Es contradictoria y egoísta para las religiones y sus representantes la idea de haberse construido un único Dios antropomórfico y velar el mundo espiritual y su organización de forma tal que parezca casi imposible ser coparticipe de esa realidad en vida, prometiéndonosla para después de esta “única vida” como recompensa, si cumplimos con los mandamientos y el diezmo a la institución material, cuestión esta que no deja de ser un absurdo a la luz de la verdad.
Es necesario que las nuevas generaciones de la ciencia política, así como se han adentrado a estudiar la conducta humana, la psiquis, hagan también estudios a fondo del espíritu de la política, para que de esta manera se adentren más a los estudios del mundo espiritual y de sus hados, mundo fenomenológico para nosotros los mortales, pero que no deja de ser influyente en los designios de los pueblos y sus gobernantes.

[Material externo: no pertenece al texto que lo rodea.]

(* ===== verification/Sh.v ===== *)
(** * sh.c: the shell

    The parser works on a command line given as the list of its characters
    before the terminating NUL; a [char *] into it is an index, and the end of
    the line reads as NUL.  Parsed commands hold the indices of their words,
    as the C structures hold pointers; [nulterminate] then cuts the words off
    in the buffer.  [runcmd] is the tree of system calls of a command.  The
    allocation of the structures is not modelled (see umalloc.c). *)

From S2P Require Import Prelude Machine StringC Digits User Tools.
Import Ulib Printf.

Definition MAXARGS : nat := 10.

(** ** Commands *)

(** [W] is how a word is given: two indices in the parser, a string later. *)
Inductive cmd (W : Type) : Type :=
| Exec (argv : list W)
| Redir (c : cmd W) (file : W) (mode fd : Z)
| Pipe (left right : cmd W)
| List (left right : cmd W)
| Back (c : cmd W).
Arguments Exec {W} argv.
Arguments Redir {W} c file mode fd.
Arguments Pipe {W} left right.
Arguments List {W} left right.
Arguments Back {W} c.

Definition span : Type := nat * nat.

(** ** The parser *)

(** [PPanic]: the shell has printed this and exits; [PFuel]: the recursion
    was deeper than the fuel. *)
Inductive pres (A : Type) : Type :=
| POk (a : A)
| PPanic (said : list Z)
| PFuel.
Arguments POk {A} a.
Arguments PPanic {A} said.
Arguments PFuel {A}.

#[export] Instance pres_ret : MRet pres := @POk.
#[export] Instance pres_bind : MBind pres := fun A B f r =>
  match r with
  | POk a => f a
  | PPanic said => PPanic said
  | PFuel => PFuel
  end.

Definition whitespace : list Z := [32; 9; 13; 10; 11].
Definition symbols : list Z := chars "<|>&;()".

Definition in_set (s : list Z) (c : Z) : bool :=
  match strchr s c with Some _ => true | None => false end.

(** The number of characters in [s] at the beginning of the text. *)
Fixpoint run_len (f : Z -> bool) (l : list Z) : nat :=
  match l with
  | [] => O
  | c :: l' => if f c then S (run_len f l') else O
  end.

Definition is_ws : Z -> bool := in_set whitespace.
Definition is_word (c : Z) : bool := negb (in_set whitespace c) && negb (in_set symbols c).

(** The character at [i]. *)
Definition char_at (line : list Z) (i : nat) : Z := default 0 (line !! i).

Definition skip_ws (line : list Z) (i : nat) : nat := i + run_len is_ws (drop i line).

(** The token, [*q], [*eq] and the new [*ps]. *)
Definition gettoken (line : list Z) (ps : nat) : Z * nat * nat * nat :=
  let q := skip_ws line ps in
  let c := char_at line q in
  let '(tok, eq) :=
    if c =? 0 then (0, q)
    else if bool_decide (c ∈ chars "|();&<") then (c, (q + 1)%nat)
    else if c =? 62 then
      if char_at line (q + 1) =? 62 then (43, (q + 2)%nat) else (62, (q + 1)%nat)
    else (97, (q + run_len is_word (drop q line))%nat) in
  (tok, q, eq, skip_ws line eq).

(** Whether the next token starts with one of [toks], and the new [*ps]. *)
Definition peek (line : list Z) (ps : nat) (toks : list Z) : bool * nat :=
  let s := skip_ws line ps in
  let c := char_at line s in
  (negb (c =? 0) && in_set toks c, s).

Definition say (msg : string) : list Z := chars msg ++ [nl].

(** What [parseredirs] wraps around its command for a token. *)
Definition redir_of (tok : Z) (w : span) (c : cmd span) : cmd span :=
  if tok =? 60 then Redir c w O_RDONLY 0
  else if tok =? 62 then Redir c w (Z.lor O_WRONLY O_CREATE) 1
  else if tok =? 43 then Redir c w (Z.lor O_WRONLY O_CREATE) 1
  else c.

(** The redirections are returned as the function that wraps them around a
    command, since [parseexec] fills in the arguments of the command inside
    after it has been wrapped. *)
Fixpoint parseredirs (fuel : nat) (line : list Z) (wrap : cmd span -> cmd span) (ps : nat) :
    pres ((cmd span -> cmd span) * nat) :=
  match fuel with
  | O => PFuel
  | S f =>
      let '(b, ps) := peek line ps (chars "<>") in
      if negb b then POk (wrap, ps)
      else
        let '(tok, _, _, ps) := gettoken line ps in
        let '(t, q, eq, ps) := gettoken line ps in
        if negb (t =? 97) then PPanic (say "missing file for redirection")
        else parseredirs f line (fun c => redir_of tok (q, eq) (wrap c)) ps
  end.

(** The loop of [parseexec]. *)
Fixpoint parseargs (fuel : nat) (line : list Z) (argv : list span) (wrap : cmd span -> cmd span) (ps : nat) :
    pres (cmd span * nat) :=
  match fuel with
  | O => PFuel
  | S f =>
      let '(b, ps) := peek line ps (chars "|)&;") in
      if b then POk (wrap (Exec argv), ps)
      else
        let '(tok, q, eq, ps) := gettoken line ps in
        if tok =? 0 then POk (wrap (Exec argv), ps)
        else if negb (tok =? 97) then PPanic (say "syntax")
        else
          let argv := argv ++ [(q, eq)] in
          if (MAXARGS <=? length argv)%nat then PPanic (say "too many args")
          else
            x ← parseredirs f line wrap ps;
            let '(wrap, ps) := x in
            parseargs f line argv wrap ps
  end.

(** The loop of [parseline] over [&]. *)
Fixpoint parsebacks (fuel : nat) (line : list Z) (c : cmd span) (ps : nat) : pres (cmd span * nat) :=
  match fuel with
  | O => PFuel
  | S f =>
      let '(b, ps) := peek line ps (chars "&") in
      if b then
        let '(_, _, _, ps) := gettoken line ps in
        parsebacks f line (Back c) ps
      else POk (c, ps)
  end.

Fixpoint parseline (fuel : nat) (line : list Z) (ps : nat) : pres (cmd span * nat) :=
  match fuel with
  | O => PFuel
  | S f =>
      x ← parsepipe f line ps;
      let '(c, ps) := x in
      x ← parsebacks f line c ps;
      let '(c, ps) := x in
      let '(b, ps) := peek line ps (chars ";") in
      if b then
        let '(_, _, _, ps) := gettoken line ps in
        x ← parseline f line ps;
        let '(r, ps) := x in
        POk (List c r, ps)
      else POk (c, ps)
  end
with parsepipe (fuel : nat) (line : list Z) (ps : nat) : pres (cmd span * nat) :=
  match fuel with
  | O => PFuel
  | S f =>
      x ← parseexec f line ps;
      let '(c, ps) := x in
      let '(b, ps) := peek line ps (chars "|") in
      if b then
        let '(_, _, _, ps) := gettoken line ps in
        x ← parsepipe f line ps;
        let '(r, ps) := x in
        POk (Pipe c r, ps)
      else POk (c, ps)
  end
with parseblock (fuel : nat) (line : list Z) (ps : nat) : pres (cmd span * nat) :=
  match fuel with
  | O => PFuel
  | S f =>
      let '(b, ps) := peek line ps (chars "(") in
      if negb b then PPanic (say "parseblock")
      else
        let '(_, _, _, ps) := gettoken line ps in
        x ← parseline f line ps;
        let '(c, ps) := x in
        let '(b, ps) := peek line ps (chars ")") in
        if negb b then PPanic (say "syntax - missing )")
        else
          let '(_, _, _, ps) := gettoken line ps in
          x ← parseredirs f line (fun c => c) ps;
          let '(wrap, ps) := x in
          POk (wrap c, ps)
  end
with parseexec (fuel : nat) (line : list Z) (ps : nat) : pres (cmd span * nat) :=
  match fuel with
  | O => PFuel
  | S f =>
      let '(b, ps) := peek line ps (chars "(") in
      if b then parseblock f line ps
      else
        x ← parseredirs f line (fun c => c) ps;
        let '(wrap, ps) := x in
        parseargs f line [] wrap ps
  end.

(** The words cut off in the buffer: a NUL at the end of each. *)
Definition cut (w : span) (buf : list Z) : list Z := <[snd w := 0]> buf.

Fixpoint nulterminate (c : cmd span) (buf : list Z) : list Z :=
  match c with
  | Exec argv => foldl (fun b w => cut w b) buf argv
  | Redir c w _ _ => cut w (nulterminate c buf)
  | Pipe l r => nulterminate r (nulterminate l buf)
  | List l r => nulterminate r (nulterminate l buf)
  | Back c => nulterminate c buf
  end.

(** [s] points to the buffer; the result is the command and the buffer. *)
Definition parsecmd (fuel : nat) (buf : list Z) : pres (cmd span * list Z) :=
  let line := take (Z.to_nat (strlen buf)) buf in
  x ← parseline fuel line 0;
  let '(c, ps) := x in
  let '(_, ps) := peek line ps [] in
  if negb (ps =? length line)%nat then
    PPanic (chars "leftovers: " ++ drop ps line ++ [nl] ++ say "syntax")
  else POk (c, nulterminate c buf).

(** ** Running commands *)

(** The strings that the pointers of a command point to. *)
Fixpoint cmd_map {V W} (f : V -> W) (c : cmd V) : cmd W :=
  match c with
  | Exec argv => Exec (f <$> argv)
  | Redir c w m fd => Redir (cmd_map f c) (f w) m fd
  | Pipe l r => Pipe (cmd_map f l) (cmd_map f r)
  | List l r => List (cmd_map f l) (cmd_map f r)
  | Back c => Back (cmd_map f c)
  end.

Definition string_at (buf : list Z) (w : span) : list Z := str_part (drop (fst w) buf).

Definition sh_panic {A} (s : list Z) : prog A := _ ← printf 2 (chars "%s" ++ [nl]) [A_str s]; Exit.

Definition fork1 : prog Z :=
  pid ← call Sys_fork;
  if (pid : Z) =? -1 then sh_panic (chars "fork") else Ret pid.

(** A program that never returns, where a result is expected. *)
Definition never {A} (p : prog Empty_set) : prog A := x ← p; match (x : Empty_set) with end.

Fixpoint runcmd (c : cmd (list Z)) : prog Empty_set :=
  match c with
  | Exec argv =>
      match argv with
      | [] => Exit
      | a :: _ =>
          _ ← call (Sys_exec a argv);
          _ ← printf 2 (chars "exec %s failed" ++ [nl]) [A_str a]; Exit
      end
  | Redir c file mode fd =>
      _ ← call (Sys_close fd);
      r ← call (Sys_open file mode);
      if (r : Z) <? 0 then _ ← printf 2 (chars "open %s failed" ++ [nl]) [A_str file]; Exit
      else runcmd c
  | List l r =>
      pid ← fork1;
      if (pid : Z) =? 0 then runcmd l
      else _ ← call Sys_wait; runcmd r
  | Pipe l r =>
      p ← call Sys_pipe;
      match (p : option (Z * Z)) with
      | None => sh_panic (chars "pipe")
      | Some (p0, p1) =>
          pid ← fork1;
          if (pid : Z) =? 0 then
            _ ← call (Sys_close 1); _ ← call (Sys_dup p1);
            _ ← call (Sys_close p0); _ ← call (Sys_close p1); runcmd l
          else
            pid ← fork1;
            if (pid : Z) =? 0 then
              _ ← call (Sys_close 0); _ ← call (Sys_dup p0);
              _ ← call (Sys_close p0); _ ← call (Sys_close p1); runcmd r
            else
              _ ← call (Sys_close p0); _ ← call (Sys_close p1);
              _ ← call Sys_wait; _ ← call Sys_wait; Exit
      end
  | Back c =>
      pid ← fork1;
      if (pid : Z) =? 0 then runcmd c else Exit
  end.

Definition NBUFSH : Z := 100.

(** The buffer, or [None] at the end of the input. *)
Definition getcmd : prog (option (list Z)) :=
  _ ← printf 2 (chars "$ ") [];
  bs ← gets NBUFSH;
  let buf := bs ++ replicate (Z.to_nat NBUFSH - length bs) 0 in
  if cur buf =? 0 then Ret None else Ret (Some buf).

(** Make sure that descriptors 0, 1 and 2 are open. *)
Fixpoint open_three (fuel : nat) : prog unit :=
  match fuel with
  | O => Spin
  | S f =>
      fd ← call (Sys_open (chars "console") O_RDWR);
      if 0 <=? (fd : Z) then
        if 3 <=? fd then _ ← call (Sys_close fd); Ret tt else open_three f
      else Ret tt
  end.

Fixpoint sh_loop (fuel : nat) : prog unit :=
  match fuel with
  | O => Spin
  | S f =>
      x ← getcmd;
      match (x : option (list Z)) with
      | None => Exit
      | Some buf =>
          if (char_at buf 0 =? 99) && (char_at buf 1 =? 100) && (char_at buf 2 =? 32) then
            let buf := <[Z.to_nat (strlen buf - 1) := 0]> buf in
            let dir := str_part (drop 3 buf) in
            r ← call (Sys_chdir dir);
            _ ← (if (r : Z) <? 0 then printf 2 (chars "cannot cd %s" ++ [nl]) [A_str dir] else Ret tt);
            sh_loop f
          else
            pid ← fork1;
            if (pid : Z) =? 0 then
              match parsecmd (4 * Z.to_nat NBUFSH) buf with
              | POk (c, buf) => never (runcmd (cmd_map (string_at buf) c))
              | PPanic said => _ ← puts 2 said; Exit
              | PFuel => Spin
              end
            else _ ← call Sys_wait; sh_loop f
      end
  end.

Definition main (fuel : nat) : prog unit := _ ← open_three fuel; sh_loop fuel.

Es un error inconcebible pretender hacer vida política divorciándose de los principios inteligentes que se encuentran armonizados con las leyes y las organizaciones humanas desde el principio de la raza universal hasta nuestros días.
Esta separación del humano, del vínculo espiritual es el que ha creado toda la desorganización en la cual se encuentra inmersa toda la sociedad, es necesario que el individuo retome su cause primogénito y se rectifique hasta el punto de lograr él con la consciencia y la voluntad cristica, el poder entablar un dialogo íntimo con la plena realidad del Ser, que cada persona posee como chispa inmortal del mundo espiritual que nos solicita.